Information provided
◆ ◆ ◆
Lemma StronglySorted_firstn_skipn {A} (R : A -> A -> Prop) (l : list A) :
  StronglySorted R l ->
  forall k x y, In x (firstn k l) -> In y (skipn k l) -> R x y.
Proof.
  induction 1 as [|a l Hs IH Ha]; intros k x y Hx Hy.
  - rewrite firstn_nil in Hx. destruct Hx.
  - destruct k as [|k]; simpl in *; [destruct Hx|].
    destruct Hx as [<-|Hx].
    + rewrite Forall_forall in Ha. apply Ha.
      rewrite <- (firstn_skipn k l). apply in_or_app. now right.
    + now apply IH with k.
Qed.

(** ** Ranking *)

Section Ranking.

Context {F : Type} `{PyFloat F}.

(** Among the scores that are numbers the order is a strict weak order, and
    negation reverses it. *)
Variable number : F -> Prop.
Hypothesis flt_asym : forall x y, flt x y = true -> flt y x = false.
Hypothesis flt_negtrans :
  forall x y z,
    number y -> flt x y = false -> flt y z = false -> flt x z = false.
Hypothesis fneg_flt : forall x y, flt (fneg x) (fneg y) = flt y x.

Context {A : Type}.
Variable score : A -> F.

Lemma insert_by_non_increasing (x : A) (l : list A) :
  Forall (fun e => number (score e)) l ->
  non_increasing score l ->
  non_increasing score (insert_by (fun e => fneg (score e)) x l).
Proof.
  unfold non_increasing. intros Hnum Hs. revert Hnum.
  induction Hs as [|y l Hs IH Hy]; intros Hnum; simpl.
  - constructor; constructor.
  - inversion Hnum as [|? ? Hny Hnl]; subst.
    rewrite fneg_flt. destruct (flt (score x) (score y)) eqn:E.
    + constructor; [now apply IH|].
      eapply Permutation_Forall; [apply insert_by_Permutation|].
      constructor; [now apply flt_asym | assumption].
    + constructor; [now constructor|].
      constructor; [assumption|].
      eapply Forall_impl; [|exact Hy]. intros z Hz. simpl in Hz.
      now apply flt_negtrans with (score y).
Qed.

Lemma sorted_non_increasing (l : list A) :
  Forall (fun e => number (score e)) l ->
  non_increasing score (sorted (fun e => fneg (score e)) l).
Proof.
  induction 1 as [|x l Hx Hl IH]; simpl; [constructor|].
  apply insert_by_non_increasing; [|assumption].
  eapply Permutation_Forall; [apply sorted_Permutation | assumption].
Qed.

Lemma tied_not_below (x y s : F) :
  number s -> flt x y = true -> tied x s = true -> tied y s = false.
Proof.
  unfold tied. intros Hs Hxy Hx.
  apply andb_true_iff in Hx. destruct Hx as [Hxs Hsx].
  apply negb_true_iff in Hxs, Hsx.
  destruct (flt y s) eqn:Hys; [reflexivity|].
  destruct (flt s y) eqn:Hsy; [reflexivity|].
  rewrite (flt_negtrans x s y Hs Hxs Hsy) in Hxy. discriminate.
Qed.
(* ===== verification/_CoqProject ===== *)
-Q . S2P
Prelude.v
Crates.v
Vmem.v
Buddy.v
BuddyInv.v
BuddyProofs.v
BuddySpec.v
BuddyLife.v
MapAll.v
Heap.v
HeapSpec.v
LinkedList.v
Stack.v
StackSpec.v
Machine.v
Context.v
ContextSpec.v
Util.v
Lapic.v
Idt.v
IdtSpec.v
Scheduler.v
SchedulerSpec.v
Multitask.v
IrqHandlers.v
Madt.v
MadtSpec.v
LapicSpec.v
Pit.v
Hpet.v
IoApic.v
IoApicSpec.v
Framebuffer.v
FramebufferSpec.v
Uacpi.v
UacpiSpec.v
Gdt.v
Serial.v
SerialLock.v
Faults.v
Fred.v
Acpi.v
Limine.v
Kmain.v
KmainSpec.v
BootSpec.v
◆ ◆ ◆
Problem
Please state how many lines in the material above include the word "Type". Nothing but the number is wanted.

Solution
2